Vercelli, 16/04/2018 - Come nasce la passione per il ciclismo? A volte prende vita per puro caso, inizia come un semplice passatempo poi si trasforma in un’abitudine, quindi in una valvola di sfogo e poi ancora in una voglia ed in un bisogno irrefrenabile di stare in sella ad una due ruote. Così è iniziato il lungo viaggio in punta di pedale di Francesca Pattaro, la portacolori del team Bepink.Vercelli. 


Iniziamo da come e perché hai iniziato ad andare in bici.
Sinceramente è nato tutto per un mio bisogno. Vedevo i miei compagni che facevano sempre movimento, si divertivano ed erano in forma fisicamente. Tutto l’opposto di come ero io: studiavo veramente poco, mangiavo parecchio e male, non facevo alcun tipo di sport. Fu così che decisi di iniziare ad andare in bicicletta. Dapprima mi sembrava una semplice attività fisica, poi piano piano mi è entrata dentro ed è diventata una vera e propria passione.

Avresti mai pensato di raggiungere il livello al quale sei giunta ora ed i risultati che hai ottenuto?
Forse quando ho iniziato no, ma sono dell’idea che se si sanno porre degli obiettivi giusti e precisi ci si può arrivare. Penso che nella vita come in qualsiasi sport non basti porre traguardi generali tipo il classico “voglio vincere”.
È vero che si deve voler vincere, ma cosa? Serve essere meticolosi, convinti, sinceri con se stessi su dove si vuole veramente arrivare e fare di tutto per ottenerlo. Serve trovare il proprio equilibrio e impegnarsi a raggiungerlo passo dopo passo.

Grazie a ciò hai raggiunto molti traguardi tra cui anche la partecipazione ai giochi olimpici di Rio 2016. Cosa ci puoi raccontare di questa tua esperienza olimpica?
È stata la realizzazione di un grande sogno, il sogno di ogni atleta. Ho saputo veramente all’ultimo, ossia pochi giorni prima della partenza, che vi avrei partecipato. Fa sorridere raccontarlo, ma l’ho scoperto al telefono con mia mamma. Ero in ritiro a Montichiari in vista del campionato Europeo che si sarebbe tenuto da lì a pochi giorni; come ero solita fare ho chiamato a casa e ricordo come fosse oggi che mia mamma disse che erano arrivati due scatoloni da parte della Federazione. Le chiesi di aprirli subito e di controllare se sugli indumenti vi erano i cerchi olimpici e lei mi rispose di sì. Fu un’emozione enorme, ma ancora più grande fu quella che provai il primo giorno all’interno del villaggio olimpico. Sembrava di respirare un’aria diversa: erano tutti a nostra disposizione ed è per questo che lo definirei il vero paradiso dell’atleta.

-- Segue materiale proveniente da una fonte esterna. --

(** C8 (as the code has it): for a supported size and every reachable
    state, [getPrediction] of the local and of the gshare predictor returns
    the state it was given, so any number of predictions changes nothing.
    [getPrediction] of the tournament predictor leaves the selector table
    and both sub-predictors as they are, but stores in the member [used]
    which sub-predictor answered (0 for gshare when the selector counter is
    at least 2, else 1 for local); asking again for the same address
    changes nothing more.  The stored value persists: no [train] writes
    [used], so after a [getPrediction] and any number of [train] calls
    [used] still holds what that [getPrediction] stored, until the next
    [getPrediction] overwrites it. *)
Theorem getPrediction_frame N uninit uninit_l uninit_g :
  valid_size N ->
  (forall l, reachable (Local.new uninit N) l ->
     (forall branchPC, exists r, BP.getPrediction l branchPC = Ok (r, l)) /\
     (forall addresses, do_calls l (predict_calls addresses) = Ok l)) /\
  (forall g, reachable (Gshare.new uninit N) g ->
     (forall branchPC, exists r, BP.getPrediction g branchPC = Ok (r, g)) /\
     (forall addresses, do_calls g (predict_calls addresses) = Ok g)) /\
  (forall t, reachable (Tournament.new uninit uninit_l uninit_g N) t ->
     (forall branchPC,
        let c := Tournament.PHT t !!! Z.to_nat (Z.land branchPC (IndexMask N)) in
        let t' := Tournament.set_used (if 2 <=? c then 0 else 1) t in
        exists r,
          BP.getPrediction t branchPC = Ok (r, t') /\
          BP.getPrediction t' branchPC = Ok (r, t')) /\
     (forall addresses, exists u,
        do_calls t (predict_calls addresses) = Ok (Tournament.set_used u t)) /\
     (forall tr, exists t',
        do_calls t (train_calls tr) = Ok t' /\
        Tournament.used t' = Tournament.used t) /\
     (forall branchPC tr,
        let c := Tournament.PHT t !!! Z.to_nat (Z.land branchPC (IndexMask N)) in
        exists r t1 t2,
          BP.getPrediction t branchPC = Ok (r, t1) /\
          do_calls t1 (train_calls tr) = Ok t2 /\
          Tournament.used t2 = (if 2 <=? c then 0 else 1))).
Proof.
  intros HN. split; [|split].
  - intros l Hl. pose proof (Local_reachable_inv _ N l HN Hl) as Hinv.
    assert (Hone : forall branchPC, exists r, BP.getPrediction l branchPC = Ok (r, l)).
    { intros branchPC. eexists. apply (Local_getPrediction_spec N HN l Hinv). }
    split; [exact Hone | apply predictions_keep_state, Hone].
  - intros g Hg. pose proof (Gshare_reachable_inv _ N g HN Hg) as Hinv.
    assert (Hone : forall branchPC, exists r, BP.getPrediction g branchPC = Ok (r, g)).
    { intros branchPC. eexists. apply (Gshare_getPrediction_spec N HN g Hinv). }
    split; [exact Hone | apply predictions_keep_state, Hone].
  - intros t Ht. pose proof (Tournament_reachable_inv _ _ _ N t HN Ht) as Hinv.
    split; [|split; [apply (tournament_predictions_keep_tables N t HN Hinv)|split]].
    + intros branchPC. cbv zeta. fold (Spec.sel N branchPC).
      cbn [BP.getPrediction Tournament_BranchPredictorInterface].
      rewrite (Tournament_getPrediction_spec N HN t Hinv).
      destruct (2 <=? Tournament.PHT t !!! Z.to_nat (Spec.sel N branchPC)) eqn:E.
      * eexists. split; [reflexivity|].
        rewrite (Tournament_getPrediction_spec N HN)
          by (apply set_used_inv; auto).
        cbn [Tournament.PHT Tournament.set_used Tournament.gbranch].
        rewrite E. reflexivity.
      * eexists. split; [reflexivity|].
        rewrite (Tournament_getPrediction_spec N HN)
          by (apply set_used_inv; auto).
        cbn [Tournament.PHT Tournament.set_used Tournament.lbranch].
        rewrite E. reflexivity.
    + intros tr. destruct (trains_keep_used N tr HN t Hinv) as (t' & Hrun & Hu & _).
      eauto.
    + intros branchPC tr. cbv zeta. fold (Spec.sel N branchPC).
      cbn [BP.getPrediction Tournament_BranchPredictorInterface].
      rewrite (Tournament_getPrediction_spec N HN t Hinv).
      destruct (2 <=? Tournament.PHT t !!! Z.to_nat (Spec.sel N branchPC)).
      * destruct (trains_keep_used N tr HN (Tournament.set_used 0 t))
          as (t2 & Hrun & Hu & _); [apply set_used_inv; auto|].
        do 3 eexists. split; [reflexivity|]. split; [exact Hrun | exact Hu].
      * destruct (trains_keep_used N tr HN (Tournament.set_used 1 t))
          as (t2 & Hrun & Hu & _); [apply set_used_inv; auto|].
        do 3 eexists. split; [reflexivity|]. split; [exact Hrun | exact Hu].
Qed.

Lemma getPrediction_frame_witness :
  (exists r,
     BP.getPrediction fresh_tournament 1 = Ok (r, Tournament.set_used 0 fresh_tournament) /\
     BP.getPrediction (Tournament.set_used 0 fresh_tournament) 1 =
       Ok (r, Tournament.set_used 0 fresh_tournament)) /\
  (exists r t1 t2,
     BP.getPrediction fresh_tournament 1 = Ok (r, t1) /\
     do_calls t1 (train_calls [(1, false); (2, true)]) = Ok t2 /\
     Tournament.used t2 = 0).
Proof.
  destruct (getPrediction_frame 128 0 0 0 valid_128) as (_ & _ & Ht).
  destruct (Ht fresh_tournament) as (Hone & _ & _ & Hpersist).
  - exists fresh_tournament, []. split; reflexivity.
  - split; [exact (Hone 1) | exact (Hpersist 1 [(1, false); (2, true)])].
Defined.

(** C8 (as stated) fails.  On a freshly constructed tournament predictor a
    prediction changes the state: [used] goes from 2 to 0.  And in the
    state reached by two trainings of (1, not taken), a third such training
    leaves the selector counter of bucket 1 at 3, whereas the same training
    preceded by a prediction for address 1 takes it to 2. *)
Lemma prediction_changes_training :
  exists t0 t1 s s1 s2,
    Tournament.new 0 0 0 128 = Ok t0 /\
    BP.getPrediction t0 1 = Ok (true, t1) /\
    Tournament.used t0 = 2 /\ Tournament.used t1 = 0 /\
    do_calls t0 [Train 1 false; Train 1 false] = Ok s /\
    do_calls s [Train 1 false] = Ok s1 /\
    do_calls s [Predict 1; Train 1 false] = Ok s2 /\
    Tournament.PHT s1 !! 1%nat = Some 3 /\
    Tournament.PHT s2 !! 1%nat = Some 2.
Proof.
  do 5 eexists.
  split; [reflexivity|].
  split; [vm_compute; reflexivity|].
  split; [reflexivity|]. split; [reflexivity|].
  split; [vm_compute; reflexivity|].
  split; [vm_compute; reflexivity|].
  split; [vm_compute; reflexivity|].
  split; vm_compute; reflexivity.
Qed.


(** ** The counters of [AtConditionalBranch] *)

Lemma UINT64_incr_small x : 0 <= x < 2 ^ 64 - 1 -> UINT64_incr x = x + 1.
Proof.
  intros Hx. unfold UINT64_incr.
  change (2 ^ 64) with 18446744073709551616 in *.
  apply Z.mod_small. lia.
Qed.

Lemma taken_in_bounds tr : 0 <= taken_in tr <= Z.of_nat (length tr).
Proof.
  induction tr as [|[a b] tr IH]; simpl taken_in; simpl length; [lia|].
  destruct b; simpl outcome_bit; lia.
Qed.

Di certo obiettivi di questo taglio non si raggiungono senza dover attraversare momenti difficili. Come hai fatto a superarli?
Penso che la testa sia tutto perché è ad essa che il fisico si adatta. Certo è altresì fondamentale avere accanto una famiglia e un ragazzo che ti appoggino. Ho imparato a mie spese che serve stringere i denti e che per superare tutti i momenti no serve fare affidamento su qualcuno di cui ci si fidi, non si può fare tutto da soli. Ho avuto però la fortuna di avere accanto a me anche Severino Massaro, l’uomo che si è nascosto per tempo dietro di me, guidandomi e appoggiandomi sempre e comunque. È stato al mio fianco in molte delle squadre in cui ho militato: è stato il mio allenatore e il mio primo tifoso, un vero amico, una persona fondamentale per me. A lui devo molto.

Quali sono i tuoi prossimi obiettivi?
Innanzitutto ritrovare un buono stato di forma e la giusta grinta che ultimamente ho un po’ perso. Poi ho in mente tanti piccoli step intermedi prima del grande obiettivo che è l’olimpiade di Tokyo 2020. Primo tra questi step è l’europeo Elite su pista che si correrà la prossima estate a Glasgow, che sarà seguito poi nella stagione invernale delle Coppe del Mondo, sempre su pista.

Ringraziamo Francesca per aver accettato di rispondere alle nostre curiosità e ci congediamo augurandole un buon proseguo di stagione.